**Exercise instructions**:
Below is a block of entries; repeat exactly the lines starting at the line that contains "(** ** OVNController *)" and ending at the line that contains "exact (oc_daemonsets_settled (req", both included.
______
Lemma internalDbAddresses_progress items j :
  Exists (λ s, is_cluster_service s = true) items →
  Forall (λ s, ss_Ports (svc_Spec s) ≠ []) items →
  progresses good (internalDbAddresses (connectionScheme j) items) j
    (λ j' addrs, j' = j ∧ strings_Join addrs "," ≠ "").
Proof.
  intros Hex Hp. apply progresses_known with (Q0 := λ j' addrs, j' = j ∧
    Forall2 (pod_address j) (filter (λ s, is_cluster_service s = true) items) addrs).
  - apply (progresses_foldM _ _ (λ _ _, True)); [done|]. intros ? acc svc Hin _.
    apply (proj1 (Forall_forall _ _) Hp) in Hin. destruct (ss_Ports (svc_Spec svc)); [done|].
    destruct (is_cluster_service svc); by advance.
  - eapply wpM_mono; [|apply internalDbAddresses_spec]. by intros tr [[|]|].
  - intros j' addrs [-> Ha]. split; [done|]. by eapply pod_addresses_nonempty.
Qed.

(** The address is published. *)
Abbreviation addressed j := (dbs_InternalDBAddress (db_Status j) ≠ "").

Lemma dbDeploymentStatus_progress obs items name D j :
  statefulset_IsReady obs = true → Exists (λ s, is_cluster_service s = true) items →
  Forall (λ s, ss_Ports (svc_Spec s) ≠ []) items → db_here D j →
  progresses good (dbDeploymentStatus obs items name) j (λ j' r,
    (db_here (ExposeServiceReadyCondition :: DeploymentReadyCondition :: D) j' ∧ addressed j') ∧
    r = (emptyResult, None)).
Proof.
  intros Hobs Hne Hp Hj. unfold dbDeploymentStatus.
  rewrite Hobs, bool_decide_eq_true_2 by by intros ->; apply Exists_nil in Hne.
  cbn [andb].
  advance_with db_markTrue as j1 ? H1; [cbn; set_solver|exact Hj|].
  advance_with db_markTrue as j2 ? H2; [cbn; set_solver|exact H1|]. advance.
  advance_with internalDbAddresses_progress as ? addrs [-> Ha]; [done..|]. advance.
  assert (db_here (ExposeServiceReadyCondition :: DeploymentReadyCondition :: D)
    (db_set_InternalDBAddress (strings_Join addrs ",") j2)) as H3 by by apply db_here_upd.
  unfold dbExternalConfig. advance. destruct (here_spec _ _ H3) as [-> _].
  destruct Hunexposed as [-> ->]. rewrite (bool_decide_eq_false_2 (is_Some None)) by by intros [].
  change (nonempty "") with false. rewrite andb_false_r. by advance.
Qed.
(** The hashes of [j] after [storeHash], which says [c]. *)
Lemma stored_after j key h (c : bool) :
  c = negb (bool_decide (default ∅ (ocs_Hash (oc_Status j)) !! key = Some h)) →
  let j' := if c then cr_set_Hash (Some (<[key := h]> (default ∅ (cr_Hash j)))) j else j in
  default ∅ (ocs_Hash (oc_Status j')) !! key = Some h ∧
  ∀ key', key ≠ key' → default ∅ (ocs_Hash (oc_Status j')) !! key' =
    default ∅ (ocs_Hash (oc_Status j)) !! key'.
Proof.
  intros Hc. destruct c; cbn.
  - split; [by rewrite lookup_insert_eq|]. intros key' Hne. by rewrite lookup_insert_ne.
  - split; [|done]. by symmetry in Hc; apply negb_false_iff, bool_decide_eq_true in Hc.
Qed.

Lemma storeHash_keeps D key h (c : bool) j :
  here (oc_at i) (oc_types i) D j →
  here (oc_at i) (oc_types i) D
    (if c then cr_set_Hash (Some (<[key := h]> (default ∅ (cr_Hash j)))) j else j).
Proof. intros [Hat Hd]. by destruct c; [split; [apply oc_at_upd|]|]. Qed.

(** Hashes that are not stored are, and the reconciliation ends there. *)
Lemma ocInputHashes_exits D j :
  ¬ inputs_stored i vars0 → before D j →
  exits good (ocInputHashes vars0 ∅) j (λ j' r,
    here (oc_at i) (oc_types i) D j' ∧ inputs_stored j' vars0 ∧ r = (emptyResult, None)).
Proof.
  intros Hno [[Hat Hh] Hd]. unfold ocInputHashes.
  destruct (Hhash vars0) as [h1 Hh1], (Hhash ∅) as [h2 Hh2].
  eapply exits_bind; [by apply storeHash_flag|]. intros j1 r (c1 & -> & Hc1 & Hj1).
  eapply exits_bind; [by apply storeHash_flag|]. intros j2 r (c2 & -> & Hc2 & Hj2).
  destruct (stored_after _ _ _ _ Hc1) as [S1 K1], (stored_after _ _ _ _ Hc2) as [S2 K2].
  destruct (c1 || c2) eqn:Hc.
  - apply exits_return. split; [|split; [|done]].
    + subst j2. apply storeHash_keeps. subst j1. by apply storeHash_keeps.
    + rewrite <- Hj1 in *. rewrite <- Hj2 in *.
      split; [exists h1|exists h2]; (split; [done|]); [by rewrite K2|done].
  - apply orb_false_iff in Hc as [-> ->]. subst j1 j2. rewrite Hh in *.
    destruct Hno. split; [by exists h1|by exists h2].
Qed.
(** The answers of the run respect the schema. *)
Definition nd_schema_okb (ev : event Ext) : bool :=
  match ev with Ev e r =>
    match e in Ext R return R → bool with
    | GetOVNNorthd _ => λ r, match r with
        | Okay i => bool_decide (is_Some (nd_Replicas (nd_Spec i))) &&
                    bool_decide (is_Some (nd_NThreads (nd_Spec i)))
        | Fail _ => true end
    | GetDeployment _ _ => λ r, match r with
        | Okay d => bool_decide (is_Some (dep_Replicas d)) | Fail _ => true end
    | _ => λ _, true
    end r
  end.

Lemma nd_schema_okb_spec ev : nd_schema_okb ev = true → nd_schema_ok ev.
Proof.
  destruct ev as [R [] r]; cbn; try done.
  - intros Hb i ->. by apply andb_true_iff in Hb as [?%bool_decide_eq_true ?%bool_decide_eq_true].
  - intros Hb d ->. by apply bool_decide_eq_true in Hb.
Qed.

Lemma nd_no_panic_witness :
  outcome_of (OVNNorthd_Reconcile (req "northd")) legacyWorld ≠ Panicked.
Proof.
  apply (nd_no_panic (req "northd") legacyRun _ (runs _ legacyWorld)).
  apply (by_decision _ _ _ nd_schema_okb_spec). vm_compute. reflexivity.
Defined.

Definition ndStatefulSet (hash nb : string) : go StatefulSetDef :=
  nd_StatefulSet (aNorthd "northd" "" 1) ∅ nb "tcp:sb" (nd_hashed hash ∅) None.

Lemma nd_sts_mounts_provided_witness :
  ∃ sts, ndStatefulSet "h" "tcp:nb" = GOk sts ∧
    pod_provided (tpl_Name <$> ndServiceConfigMaps (aNorthd "northd" "" 1) "ovn-northd") []
      (pt_Spec (sts_Template sts)).
Proof.
  destruct (built (ndStatefulSet "h" "tcp:nb")) as [sts Hsts]; [vm_compute; reflexivity|].
  exists sts. split; [exact Hsts|].
  exact (nd_sts_mounts_provided (aNorthd "northd" "" 1) ∅ "tcp:nb" "tcp:sb" (nd_hashed "h" ∅) None
           sts "ovn-northd" Hsts).
Defined.

Lemma nd_sts_restarts_witness :
  ∃ s1 s2, ndStatefulSet "h" "tcp:nb1" = GOk s1 ∧ ndStatefulSet "h" "tcp:nb2" = GOk s2 ∧
    (∀ c, c ∈ containers_of s1 → mkEnvVar "CONFIG_HASH" "h" None ∈ c_Env c) ∧
    (∃ c, head (containers_of s1) = Some c ∧
       "--ovnnb-db=tcp:nb1" ∈ c_Args c ∧ "--ovnsb-db=tcp:sb" ∈ c_Args c) ∧
    sts_Template s1 ≠ sts_Template s2.
Proof.
  destruct (built (ndStatefulSet "h" "tcp:nb1")) as [s1 H1]; [vm_compute; reflexivity|].
  destruct (built (ndStatefulSet "h" "tcp:nb2")) as [s2 H2]; [vm_compute; reflexivity|].
  exists s1, s2. split; [exact H1|]. split; [exact H2|].
  destruct (nd_sts_restarts (aNorthd "northd" "" 1) ∅ ∅ "tcp:nb1" "tcp:nb2" "tcp:sb" "tcp:sb"
              "h" "h" ∅ ∅ None None s1 s2 H1 H2) as (Hc & Ha & Hn).
  split; [exact Hc|]. split; [exact Ha|]. apply Hn. right. left. discriminate.
Defined.

(** ** OVNController *)
Lemma oc_daemonsets_settled_witness :
  Exists creates_ds ctlRun ∧
  guarded (λ t ev, ∃ i h1 h2 mvars,
             head t = Some (Ev (GetOVNController_ (req "oc")) (Okay i)) ∧ managed i ∧
             oc_isNew i = false ∧
             oc_inputs i (default ∅ (ocs_Hash (oc_Status i))) h1 h2 t ∧
             metrics_validated i ∅ mvars t ∧ oc_ds_shape i h1 h2 mvars t ev)
    creates_ds ctlRun.
Proof.
  split; [at_position 6|].
  exact (oc_daemonsets_settled (req "oc") ctlRun _ (runs _ (ctlWorld (aController "oc" ∅ ∅)))).
Defined.

Lemma oc_deployment_ready_witness :
  ∃ i, head ctlRun = Some (Ev (GetOVNController_ (req "oc")) (Okay i)) ∧ oc_rolled_out i ctlRun.
Proof.
  destruct ctlRun_ready as (i & Hin & Hready).
  exact (oc_deployment_ready (req "oc") ctlRun _ i None (runs _ _)
           (trace_rbac_ok _ _) Hin Hready).
Defined.

Lemma oc_jobs_after_rollout_witness :
  Exists runs_job ctlRun ∧
  guarded (λ t ev, ∃ i, head t = Some (Ev (GetOVNController_ (req "oc")) (Okay i)) ∧ managed i ∧
             jobs_allowed i t ev) runs_job ctlRun.
Proof.
  split; [at_position 14|].
  exact (oc_jobs_after_rollout (req "oc") ctlRun _ (runs _ (ctlWorld (aController "oc" ∅ ∅)))).
Defined.

(** A physical network, for which a definition is made. *)
Definition mapped : OVNController := aController "oc" {["datacentre" := "eth1"]} ∅.
Definition mappedRun : list (event Ext) :=
  trace_of (OVNController_Reconcile (req "oc")) (ctlWorld mapped).

Lemma oc_nads_owned_witness :
  Exists writes_nad mappedRun ∧
  guarded (λ t ev, ∃ i, head t = Some (Ev (GetOVNController_ (req "oc")) (Okay i)) ∧ managed i ∧
             nad_justified i t ev) writes_nad mappedRun.
Proof.
  split; [at_position 6|].
  exact (oc_nads_owned (req "oc") mappedRun _ (runs _ (ctlWorld mapped))).
Defined.

(** Two networks, one of them over a bond of two links. *)
Definition bonded : OVNController :=
  aController "oc" {["datacentre" := "eth1"; "tenant" := "bond0"]}
    {["bond0" := mkBond "active-backup" 0 ["eth2"; "eth3"]]}.
Definition networks : prog Ext (mres unit (fallible (list string)) (fallible (list string))) :=
  CreateOrUpdateAdditionalNetworks bonded ∅ [] tt.

Lemma additional_networks_result_witness :
  ∃ nets, outcome_of networks (ctlWorld bonded) = Done (Cont tt (Okay nets)) ∧
    length nets = 4 ∧
    nets = concat (networks_of bonded [] <$> keys_of bonded []) ∧
    Forall (λ k, ¬ bad_bond bonded [] k) (keys_of bonded []) ∧
    Forall (nad_ensured bonded (trace_of networks (ctlWorld bonded)))
      (concat (made_of bonded [] <$> keys_of bonded [])).
Proof.
  eexists. split; [vm_compute; reflexivity|]. split; [reflexivity|].
  apply (additional_networks_result bonded ∅ [] tt _ tt _ (runs networks (ctlWorld bonded))).
Defined.

Lemma networks_order_independent_witness :
  (exec (additionalNetworksFrom ["datacentre"; "tenant"] ["bond0"] bonded ∅ [] tt)
     (trace_of (additionalNetworksFrom ["tenant"; "datacentre"] ["bond0"] bonded ∅ [] tt)
        (ctlWorld bonded))
     (outcome_of (additionalNetworksFrom ["tenant"; "datacentre"] ["bond0"] bonded ∅ [] tt)
        (ctlWorld bonded))) ∧
  physicalNetworksFrom ["datacentre"; "tenant"] = physicalNetworksFrom ["tenant"; "datacentre"].
Proof.
  destruct (networks_order_independent tt ["datacentre"; "tenant"] ["tenant"; "datacentre"]
              ["bond0"] ["bond0"] bonded ∅ []
              (trace_of (additionalNetworksFrom ["tenant"; "datacentre"] ["bond0"] bonded ∅ [] tt)
                 (ctlWorld bonded))
              (outcome_of (additionalNetworksFrom ["tenant"; "datacentre"] ["bond0"] bonded ∅ [] tt)
                 (ctlWorld bonded))) as [He Hp].
  - apply Permutation_swap.
  - reflexivity.
  - split; [|exact Hp]. apply He, runs.
Defined.

Lemma oc_panics_on_hash_alone_witness :
  outcome_of (OVNController_Reconcile (req "oc")) (ctlWorld (aController "oc" ∅ ∅)) ≠ Panicked.
Proof.
  apply (oc_panics_on_hash_alone (req "oc") ctlRun).
  - intros vars. eexists. reflexivity.
  - exact (runs _ (ctlWorld (aController "oc" ∅ ∅))).
Defined.

(** A library whose hashes fail. *)
Definition hashError : error := errors_New "json: unsupported type".
Definition failingLib : Lib := refLibWith (λ _, Fail hashError).

Lemma oc_hash_error_panics_witness :
  let p := ocInputHashes (L := failingLib) ∅ ∅ (aController "oc" ∅ ∅) in
  trace_of p (ctlWorld (aController "oc" ∅ ∅)) = [] ∧
  outcome_of p (ctlWorld (aController "oc" ∅ ∅)) = Panicked.
Proof.
  apply (oc_hash_error_panics (L := failingLib) ∅ ∅ hashError (aController "oc" ∅ ∅)).
  - reflexivity.
  - apply runs.
Defined.

Definition anOC : OVNController := aController "oc" ∅ ∅.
______
**Final answer**:
(** ** OVNController *)
Lemma oc_daemonsets_settled_witness :
  Exists creates_ds ctlRun ∧
  guarded (λ t ev, ∃ i h1 h2 mvars,
             head t = Some (Ev (GetOVNController_ (req "oc")) (Okay i)) ∧ managed i ∧
             oc_isNew i = false ∧
             oc_inputs i (default ∅ (ocs_Hash (oc_Status i))) h1 h2 t ∧
             metrics_validated i ∅ mvars t ∧ oc_ds_shape i h1 h2 mvars t ev)
    creates_ds ctlRun.
Proof.
  split; [at_position 6|].
  exact (oc_daemonsets_settled (req "oc") ctlRun _ (runs _ (ctlWorld (aController "oc" ∅ ∅)))).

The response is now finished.